When a line in the entries contains the word "inversion", copy that line in full.

Stored data entries
╔══

(* ===== verification/Temporal.v ===== *)
(** The temporal classes of [src/drizzled/temporal.cc] and [temporal.h]: [Date],
    [Time], [DateTime], [Timestamp], [MicroTimestamp] and [NanoTimestamp].

    All of them only add methods to the data of the base class, so an object is
    a [Temporal] record, and the dynamic class an argument of the methods that
    make a virtual call.  A method that updates [*this] returns the new record;
    [rhs] and [*this] may be the same object, which every method allows because
    it reads a member of [rhs] before it writes it.

    The C library's [timegm] is a parameter of the operations that call it. *)

From Stdlib Require Import ZArith Lia ZifyBool List Bool.
From S2P Require Import Prelude Calendar TimeTypes GmTime TimeCore.
Import ListNotations.
Local Open Scope Z_scope.

(** ** Model: data *)

(** src/drizzled/temporal.h:44-67 DRIZZLE_MAX_SECONDS *)
Definition DRIZZLE_MAX_SECONDS : Z := 59.
Definition DRIZZLE_MAX_SECONDS_WITH_LEAP : Z := 61.
Definition DRIZZLE_MAX_MINUTES : Z := 59.
Definition DRIZZLE_MAX_HOURS : Z := 23.
Definition DRIZZLE_MAX_MONTHS : Z := 12.
Definition DRIZZLE_MAX_YEARS_SQL : Z := 9999.
Definition DRIZZLE_MIN_YEARS_SQL : Z := 1.
Definition DRIZZLE_SECONDS_IN_MINUTE : Z := 60.
Definition DRIZZLE_SECONDS_IN_HOUR : Z := 60 * 60.
Definition DRIZZLE_SECONDS_IN_DAY : Z := 60 * 60 * 24.
Definition DRIZZLE_YY_PART_YEAR : Z := 70.

(** src/drizzled/temporal.h:79-93 Temporal *)
Record Temporal : Type := mkTemporal {
  _calendar : calendar;
  _years : Z; _months : Z; _days : Z;
  _hours : Z; _minutes : Z; _seconds : Z;
  _epoch_seconds : Z;
  _useconds : Z; _nseconds : Z;
  _overflow : bool }.

(** The dynamic class of an object. *)
Inductive temporal_class : Type :=
| CDate | CTime | CDateTime | CTimestamp | CMicroTimestamp | CNanoTimestamp.
(** Two dates whose day numbers differ by at most one: the clamped difference of
    their days of the month is that of their day numbers. *)
Lemma clamped_days y m d y' m' d' k : valid_date y m d -> valid_date y' m' d' ->
  y < 4294962495 -> y' < 4294962495 ->
  julian_day_number_from_gregorian_date y m d
  = julian_day_number_from_gregorian_date y' m' d' + k -> -1 <= k <= 1 ->
  (if d - d' <? -1 then 1 else if d - d' >? 1 then -1 else d - d') = k.
Proof.
  intros V V' Hy Hy' E Hk.
  assert (forall y m d y' m' d', valid_date y m d -> valid_date y' m' d' -> y < 4294962495 ->
    julian_day_number_from_gregorian_date y' m' d'
    = julian_day_number_from_gregorian_date y m d + 1 ->
    d' = d + 1 \/ (d' = 1 /\ 28 <= d)) as N.
  { clear; intros y m d y' m' d' V V' Hy E; pose proof (next_day_valid y m d V Hy) as N.
    pose proof (valid_date_bounds _ _ _ V) as (_ & Bm & Bd).
    pose proof (days_in_month_range y m Bm) as R; destruct V as (_ & _ & Hd).
    unfold next_day in N; repeat case_if_in N; destruct N as [Vn En]; rewrite <- E in En;
    apply jdn_inj in En; auto; lia. }
  assert (k = 0 \/ k = 1 \/ k = -1) as [-> |[-> | ->]] by lia.
  - rewrite Z.add_0_r in E; apply jdn_inj in E as (_ & _ & ->); auto; repeat case_if; lia.
  - pose proof (valid_date_bounds _ _ _ V); pose proof (valid_date_bounds _ _ _ V').
    destruct (N _ _ _ _ _ _ V' V Hy' E) as [|[]]; repeat case_if; lia.
  - pose proof (valid_date_bounds _ _ _ V); pose proof (valid_date_bounds _ _ _ V').
    destruct (N _ _ _ _ _ _ V V' Hy ltac:(lia)) as [|[]]; repeat case_if; lia.
Qed.

(** One correction removes an offset of less than a day. *)
Lemma epoch_diff_exact t b o :
  valid_date (year t) (month t) (day t) -> year t <= 9999 -> time_in_range t -> tm_ok b ->
  tm_year b < 2147480000 -> tm_unix b = t_unix t + o -> -86400 < o < 86400 ->
  epoch_diff t b = - o /\ (tod_differs t b = false -> o = 0).
Proof.
  intros V Hy (Rh & Rm & Rs & _) (Vb & Bh & Bm & Bs) Hyb E Ho.
  pose proof (valid_date_bounds _ _ _ V) as (_ & _ & Bd).
  pose proof (valid_date_bounds _ _ _ Vb) as (_ & _ & Bbd).
  pose proof (fun k => clamped_days _ _ _ _ _ _ k V Vb ltac:(lia) ltac:(lia)) as C.
  revert E C; unfold tm_unix, t_unix, unix_seconds; clear V Vb.
  generalize (julian_day_number_from_gregorian_date (year t) (month t) (day t)) as J.
  generalize (julian_day_number_from_gregorian_date (tm_year b + 1900) (tm_mon b + 1) (tm_mday b)) as Jb.
  intros Jb J E C; specialize (C (J - Jb) ltac:(lia) ltac:(lia)).
  assert (i32 (u32 (day t - tm_mday b)) = day t - tm_mday b) as ED.
  { unfold i32, swrap; rewrite u32_eq; change (2 ^ (32 - 1)) with 2147483648;
    change (2 ^ 32) with 4294967296; dlia. }
  split.
  - unfold epoch_diff; rewrite ED, C, (i32_small (hour t)), (i32_small (minute t)),
      (i32_small (second t)) by lia.
    rewrite i64_small by lia; lia.
  - unfold tod_differs; rewrite !u32_small by lia; intros Hd; lia.
Qed.
Lemma incr_count_range n : 1 <= n <= 2147483647 -> 1 <= incr_count n <= 2147483647.
Proof.
  intros H; unfold incr_count; destruct (Z.eq_dec n 2147483647) as [->|]; [cbn; lia|].
  rewrite Z.mod_small by lia; case_if; lia.
Qed.

Definition count_ok {K} (x : K * Z) : Prop := 1 <= snd x <= 2147483647.

(** The invariant of a tree. *)
Record tree_ok {K} (compare : K -> K -> Z) (t : Tree K) : Prop := {
  ok_balanced : exists h, rbt h (root t);
  ok_root : colour_of (root t) = BLACK;
  ok_sorted : StronglySorted (before compare) (elements (root t));
  ok_counts : Forall count_ok (elements (root t));
  ok_elements : elements_in_tree t = Z.of_nat (length (elements (root t))) }.

Definition over_limit {K} (key_size : Z) (t : Tree K) : bool :=
  negb (memory_limit t =? 0) && negb (elements_in_tree t =? 0)
  && (u64 (allocated t + u64 (sizeof_Tree_Element + key_size + size_of_element t)) >? memory_limit t).

Section Insert.
Context {K : Type}.
Variable compare : K -> K -> Z.
Context {KO : KeyOrder compare}.

Lemma plug_colour p : forall a b : node K, colour_of a = colour_of b ->
  colour_of (plug p a) = colour_of (plug p b).
Proof.
  induction p as [|f p IH]; intros a b H; [exact H|]; apply IH; unfold fill; destruct (f_side f); reflexivity.
Qed.

(** The search of a whole tree. *)
Lemma descend_root k (t : Tree K) : tree_ok compare t -> elements_in_tree t < 4294967295 ->
  exists e p h, descend compare k (root t) [] 1 = Some (e, p) /\
  rb_ctx h p /\ rbt h e /\ (colour_of e = RED -> head_black p) /\
  colour_of (plug p e) = BLACK /\
  lookup_key compare k (elements (root t))
    = match e with null_element => None | Tree_Element _ _ _ n _ => Some n end /\
  elements (plug p (put k e)) = insert_key compare k (elements (root t)).
Proof.
  intros [[h Hb] Hc Hs Hn He] Hlt; rewrite He in Hlt.
  pose proof (tree_height h (root t) Hb Hc Hlt) as Hh.
  destruct (descend_spec compare k (root t) [] 1 h Hs Hb (ctx_nil h)) as (e & p & h' & D & P & C & R & B & Lk & El).
  - rewrite Hc; discriminate.
  - lia.
  - exists e, p, h'; repeat split; try assumption; [|rewrite El; apply app_nil_r].
    rewrite P; exact Hc.
Qed.

(** A new tree of the same contents is as good. *)
Lemma tree_ok_put k (t t' : Tree K) h : tree_ok compare t -> rbt h (root t') ->
  colour_of (root t') = BLACK -> elements (root t') = insert_key compare k (elements (root t)) ->
  elements_in_tree t' = match lookup_key compare k (elements (root t)) with
                        | Some _ => elements_in_tree t | None => elements_in_tree t + 1 end ->
  tree_ok compare t'.
Proof.
  intros [_ _ Hs Hn He] Hb Hc El Ec; constructor; rewrite ?El.
  - exists h; exact Hb.
  - exact Hc.
  - apply insert_key_sorted; assumption.
  - apply insert_key_forall; [exact Hn|unfold count_ok; cbn; lia|].
    intros x n; apply incr_count_range.
  - rewrite Ec, insert_key_length, He; destruct (lookup_key _ _ _); lia.
Qed.

Lemma insert_found retries k ks (t : Tree K) n : tree_ok compare t ->
  elements_in_tree t < 4294967295 -> lookup_key compare k (elements (root t)) = Some n ->
  Z.land (flag t) TREE_NO_DUPS = 0 ->
  exists t', tree_insert compare retries k ks t = Some (Some (incr_count n), [], t') /\
  tree_ok compare t' /\ elements (root t') = insert_key compare k (elements (root t)).
Proof.
  intros Ht Hlt Hl Hf; destruct (descend_root k t Ht Hlt) as (e & p & h & D & C & R & B & B0 & Lk & El).
  rewrite Hl in Lk; destruct e as [|c l kk m r]; [discriminate|]; injection Lk as <-.
  destruct (plug_rbt p h (put k (Tree_Element c l kk n r)) C) as [h' Hp]; [|exact B|].
  { inversion R; subst; constructor; assumption. }
  assert (forall t', root t' = plug p (put k (Tree_Element c l kk n r)) ->
    elements_in_tree t' = elements_in_tree t ->
    tree_ok compare t' /\ elements (root t') = insert_key compare k (elements (root t))) as H.
  { intros t' Er Ec; rewrite Er; split; [|exact El].
    apply (tree_ok_put k t t' h' Ht); rewrite ?Er, ?Hl; try assumption.
    rewrite <- B0; apply plug_colour; reflexivity. }
  destruct retries; cbn [tree_insert]; rewrite D, Hf;
  (eexists; split; [reflexivity|apply H; reflexivity]).
Qed.

Lemma insert_refused retries k ks (t : Tree K) n : tree_ok compare t ->
  elements_in_tree t < 4294967295 -> lookup_key compare k (elements (root t)) = Some n ->
  Z.land (flag t) TREE_NO_DUPS <> 0 -> tree_insert compare retries k ks t = Some (None, [], t).
Proof.
  intros Ht Hlt Hl Hf; destruct (descend_root k t Ht Hlt) as (e & p & h & D & _ & _ & _ & _ & Lk & _).
  rewrite Hl in Lk; destruct e as [|c l kk m r]; [discriminate|]; apply Z.eqb_neq in Hf.
  destruct retries; cbn [tree_insert]; rewrite D, Hf; reflexivity.
Qed.

Lemma insert_new retries k ks (t : Tree K) : tree_ok compare t -> elements_in_tree t < 4294967295 ->
  lookup_key compare k (elements (root t)) = None -> over_limit ks t = false ->
  exists t', tree_insert compare retries k ks t = Some (Some 1, [], t') /\
  tree_ok compare t' /\ elements (root t') = insert_key compare k (elements (root t)).
Proof.
  intros Ht Hlt Hl Ho; destruct (descend_root k t Ht Hlt) as (e & p & h & D & C & R & _ & _ & Lk & El).
  rewrite Hl in Lk; destruct e as [|c l kk m r]; [|discriminate]; inversion R; subst h.
  destruct (rb_insert_rbt p k C) as (t' & h' & I & Hb & Hc).
  pose proof (rb_insert_elements _ _ _ I) as Ei; rewrite <- El in *; cbn [put] in *.
  assert (tree_insert compare retries k ks t = Some (Some 1, [], with_root t t' (u32 (elements_in_tree t + 1))
    (u64 (allocated t + u64 (sizeof_Tree_Element + ks + size_of_element t))))) as E
    by (unfold over_limit in Ho; destruct retries; cbn [tree_insert]; rewrite D, Ho, I; reflexivity).
  eexists; split; [exact E|]; split; [|exact Ei].
  apply (tree_ok_put k t _ h' Ht); try assumption; [cbn [with_root root]; congruence|].
  cbn [with_root elements_in_tree]; rewrite Hl; apply u32_small.
  rewrite (ok_elements _ _ Ht) in *; lia.
Qed.
(* ===== verification/Hash.v ===== *)
(** The hash table of [src/drizzled/my_hash.cc] and [my_hash.h].

    Linear hashing inside one array of links: bucket [b] starts at position [b],
    a record may be stored at the position of another bucket while that one is
    empty, and each insertion splits one bucket.  The array is a finite map from
    positions to links; a position that was never written is not in it, and
    [None] stands for a read of such a position.

    The record's bytes, the key callback, and the collation's hash and comparison
    are parameters; that strings comparing equal have equal hashes is the law of
    the class [Collation]. *)

From Stdlib Require Import ZArith Lia ZifyBool.
From stdpp Require Import base gmap list numbers.
From S2P Require Import Prelude.
Local Open Scope Z_scope.

(** What the table needs of the functions of a character set. *)
Class Collation (hash_sort : list Z -> Z) (strnncoll : list Z -> list Z -> Z) : Prop := {
  hash_u32 : forall s, 0 <= hash_sort s < 4294967296;
  coll_hash : forall a b, strnncoll a b = 0 -> hash_sort a = hash_sort b }.

(** ** Model *)

(** src/drizzled/my_hash.cc:31-31 NO_RECORD *)
Definition NO_RECORD : Z := 4294967295.
(** src/drizzled/my_hash.cc:33-33 LOWFIND *)
Definition LOWFIND : Z := 1.
(** src/drizzled/my_hash.cc:34-34 LOWUSED *)
Definition LOWUSED : Z := 2.
(** src/drizzled/my_hash.cc:35-35 HIGHFIND *)
Definition HIGHFIND : Z := 4.
(** src/drizzled/my_hash.cc:36-36 HIGHUSED *)
Definition HIGHUSED : Z := 8.
(** src/drizzled/my_hash.h:35-35 HASH_UNIQUE *)
Definition HASH_UNIQUE : Z := 1.

(** src/drizzled/my_hash.h:40-46 HASH_LINK *)
Record HASH_LINK (R : Type) : Type := mkLink { next : Z; data : R }.
Arguments mkLink {R}.
Arguments next {R}.
Arguments data {R}.

(** src/drizzled/my_hash.h:50-64 HASH *)
Record HASH (R : Type) : Type := mkHash {
  key_offset : nat;
  key_length : nat;
  blength : Z;
  records : Z;
  flags : Z;
  array : gmap Z (HASH_LINK R) }.
Arguments mkHash {R}.
Arguments key_offset {R}.
Arguments key_length {R}.
Arguments blength {R}.
Arguments records {R}.
Arguments flags {R}.
Arguments array {R}.

(** src/drizzled/my_hash.cc:129-133 hash_mask *)
Definition hash_mask (hashnr buffmax maxlength : Z) : Z :=
  if Z.land hashnr (u32 (buffmax - 1)) <? maxlength then Z.land hashnr (u32 (buffmax - 1))
  else Z.land hashnr (u32 (Z.shiftr buffmax 1 - 1)).

Section Table.
Context {R : Type}.
Variable record_bytes : R -> list Z.
Variable get_key : option (R -> list Z).
Variable hash_sort : list Z -> Z.
Variable strnncoll : list Z -> list Z -> Z.

(** src/drizzled/my_hash.cc:51-66 _hash_init *)
Definition hash_init (offset length : nat) (fl : Z) : HASH R := mkHash offset length 1 0 fl ∅.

╚══

■ **Solution**:
  { inversion R; subst; constructor; assumption. }
  rewrite Hl in Lk; destruct e as [|c l kk m r]; [|discriminate]; inversion R; subst h.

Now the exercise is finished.